(** ** Chunks that hold the table *)

(** The chunks loaded with the rows [t] of the table from [first] on. *)
Inductive holds_table (width : nat) : nat -> list (ChunkRef * StoreChunk) -> list Row -> Prop :=
  | ht_nil first : holds_table width first [] []
  | ht_cons first r chunk loaded g t : cr_first r = Z.of_nat first -> cr_rows r = Z.of_nat (length g) -> chunk_reads width chunk g ->
      holds_table width (first + length g) loaded t -> holds_table width first ((r, chunk) :: loaded) (g ++ t).
Lemma value_of_cell width chunk g i cells column : chunk_reads width chunk g -> g !! i = Some cells -> value_of chunk column i = cells !! column.
Proof.
  intros Hread Hi. destruct (cr_cells _ _ _ Hread i cells Hi) as [Hlen Hcells]. unfold value_of. destruct (cells !! column) as [v|] eqn:Hv.
  - destruct (Hcells column v Hv) as (a & e & -> & -> & ->). done.
  - apply lookup_ge_None_1 in Hv. rewrite (lookup_ge_None_2 (rb_columns _)); [done|]. rewrite (cr_width _ _ _ Hread). lia.
Qed.
Lemma row_passes_cells width chunk g i cells spec : chunk_reads width chunk g -> g !! i = Some cells -> row_passes chunk spec i = cells_pass spec cells.
Proof.
  intros Hread Hi. unfold row_passes, cells_pass. f_equal.
  - induction (vs_filters spec) as [|f l IH]; [done|]. cbn. rewrite IH. f_equal. unfold filter_passes, cell_passes. by rewrite (value_of_cell _ _ _ _ _ _ Hread Hi).
  - destruct (trim_search (vs_search spec)) as [|b search]; [done|]. rewrite (cr_width _ _ _ Hread). destruct (cr_cells _ _ _ Hread i cells Hi) as [Hlen _].
    enough (Hgen : forall n k, k + n = width -> existsb (search_hits chunk (b :: search) i) (seq k n) = existsb (cell_hits (b :: search)) (drop k cells)) by (by rewrite (Hgen width 0)).
    induction n as [|n IH]; intros k Hk; cbn [seq existsb]; [by rewrite drop_ge by lia|]. destruct (lookup_lt_is_Some_2 cells k) as [v Hv]; [lia|].
    rewrite (drop_S _ _ _ Hv). cbn [existsb]. rewrite (IH (S k)) by lia. f_equal. unfold search_hits, cell_hits. by rewrite (value_of_cell _ _ _ _ _ _ Hread Hi), Hv.
Qed.
Lemma source_row first r row : cr_first r = Z.of_nat first -> (Z.of_nat (first + row) < 2 ^ 32)%Z -> source_of r row = Z.of_nat (first + row).
Proof. intros Hf Hb. unfold source_of, add_u32. rewrite Hf, Z.mod_small; lia. Qed.
Lemma seq_shift_map first n : seq first n = (fun k => first + k) <$> seq 0 n.
Proof. by rewrite fmap_add_seq, Nat.add_0_r. Qed.
Lemma filter_map {A C} (p : C -> bool) (f : A -> C) l : List.filter p (f <$> l) = f <$> List.filter (fun x => p (f x)) l.
Proof. induction l as [|x l IH]; [done|]. rewrite fmap_cons. cbn [List.filter]. destruct (p (f x)); rewrite IH; [by rewrite fmap_cons|done]. Qed.
Lemma filter_same {A} (p q : A -> bool) l : Forall (fun x => p x = q x) l -> List.filter p l = List.filter q l.
Proof. induction 1 as [|x l Hx Hl IH]; [done|]. cbn. by rewrite Hx, IH. Qed.
Lemma map_same {A C} (f g : A -> C) l : Forall (fun x => f x = g x) l -> f <$> l = g <$> l.
Proof. induction 1 as [|x l Hx Hl IH]; [done|]. by rewrite !fmap_cons, Hx, IH. Qed.
Lemma holds_scan width T spec first loaded t : holds_table width first loaded t -> drop first T = t -> (Z.of_nat (first + length t) < 2 ^ 32)%Z ->
  scan_chunks loaded spec = Z.of_nat <$> List.filter (passes_at spec T) (seq first (length t)).
Proof.
  unfold scan_chunks. induction 1 as [|first r chunk loaded g t Hf Hr Hread Hl IH]; intros HT Hb; [done|].
  rewrite length_app in *. rewrite seq_app, List.filter_app, fmap_app, fmap_cons. change (mjoin (?x :: ?l)) with (x ++ mjoin l). cbn [fst snd].
  assert (HT2 : drop (first + length g) T = t) by (by rewrite <- drop_drop, HT, drop_app_length).
  assert (Hlook : forall k, k < length g -> T !! (first + k) = g !! k) by (intros k Hk; by rewrite <- lookup_drop, HT, lookup_app_l).
  f_equal.
  - unfold scan_chunk, ref_rows. rewrite Hr, Nat2Z.id, (seq_shift_map first), filter_map, <- list_fmap_compose.
    rewrite (filter_same (row_passes chunk spec) (fun k => passes_at spec T (first + k))).
    + apply map_same. rewrite List.Forall_forall. intros k [Hk%List.in_seq _]%List.filter_In. cbn. apply source_row; [done|lia].
    + apply Forall_seq. intros k Hk. destruct (lookup_lt_is_Some_2 g k) as [cells Hc]; [lia|]. unfold passes_at. rewrite Hlook, Hc by lia.
      by apply (row_passes_cells width chunk g).
  - apply IH; [done|lia].
Qed.
Lemma holds_keys width T column first loaded t : holds_table width first loaded t -> drop first T = t -> (Z.of_nat (first + length t) < 2 ^ 32)%Z ->
  mjoin (chunk_keys column <$> loaded) = (fun i => (Z.of_nat i, row_key T column i)) <$> seq first (length t).
Proof.
  induction 1 as [|first r chunk loaded g t Hf Hr Hread Hl IH]; intros HT Hb; [done|].
  rewrite length_app in *. rewrite seq_app, fmap_app, fmap_cons. change (mjoin (?x :: ?l)) with (x ++ mjoin l).
  assert (HT2 : drop (first + length g) T = t) by (by rewrite <- drop_drop, HT, drop_app_length).
  assert (Hlook : forall k, k < length g -> T !! (first + k) = g !! k) by (intros k Hk; by rewrite <- lookup_drop, HT, lookup_app_l).
  f_equal.
  - unfold chunk_keys, ref_rows. cbn [fst snd]. rewrite Hr, Nat2Z.id, (seq_shift_map first), <- list_fmap_compose. apply map_same, Forall_seq. intros k Hk. cbn [compose].
    rewrite (source_row first) by (done || lia). f_equal. unfold row_key. do 2 f_equal. destruct (lookup_lt_is_Some_2 g k) as [cells Hc]; [lia|].
    by rewrite (value_of_cell _ _ _ _ _ _ Hread Hc), Hlook, Hc by lia.
  - apply IH; [done|lia].
Qed.
Lemma included_flags n : forall rows flags, length flags = n -> Forall (fun r => r < n) rows ->
  forall i, i < n -> foldl (fun flags row => <[Z.to_nat row := true]> flags) flags (Z.of_nat <$> rows) !! i = Some (default false (flags !! i) || existsb (Nat.eqb i) rows).
Proof.
  induction rows as [|r rows IH]; intros flags Hl Hr i Hi; cbn [fmap list_fmap foldl existsb].
  - destruct (lookup_lt_is_Some_2 flags i) as [b Hb]; [lia|]. rewrite Hb. cbn. by rewrite orb_false_r.
  - apply Forall_cons in Hr as [Hr Hrows]. rewrite Nat2Z.id. rewrite IH; [|by rewrite length_insert|done|done]. f_equal. destruct (Nat.eqb_spec i r) as [->|Hne].
    + rewrite list_lookup_insert_eq by lia. cbn. by rewrite orb_true_r.
    + by rewrite list_lookup_insert_ne by done.
Qed.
========================
As the answer, set down only the lines from the data above between the one holding "- apply lookup_ge_None_1" and the one holding "- induction (vs_filters", inclusive, exactly as they read.

▶ [SOLUTION TO THIS EXERCISE]
  - apply lookup_ge_None_1 in Hv. rewrite (lookup_ge_None_2 (rb_columns _)); [done|]. rewrite (cr_width _ _ _ Hread). lia.
Qed.
Lemma row_passes_cells width chunk g i cells spec : chunk_reads width chunk g -> g !! i = Some cells -> row_passes chunk spec i = cells_pass spec cells.
Proof.
  intros Hread Hi. unfold row_passes, cells_pass. f_equal.
  - induction (vs_filters spec) as [|f l IH]; [done|]. cbn. rewrite IH. f_equal. unfold filter_passes, cell_passes. by rewrite (value_of_cell _ _ _ _ _ _ Hread Hi).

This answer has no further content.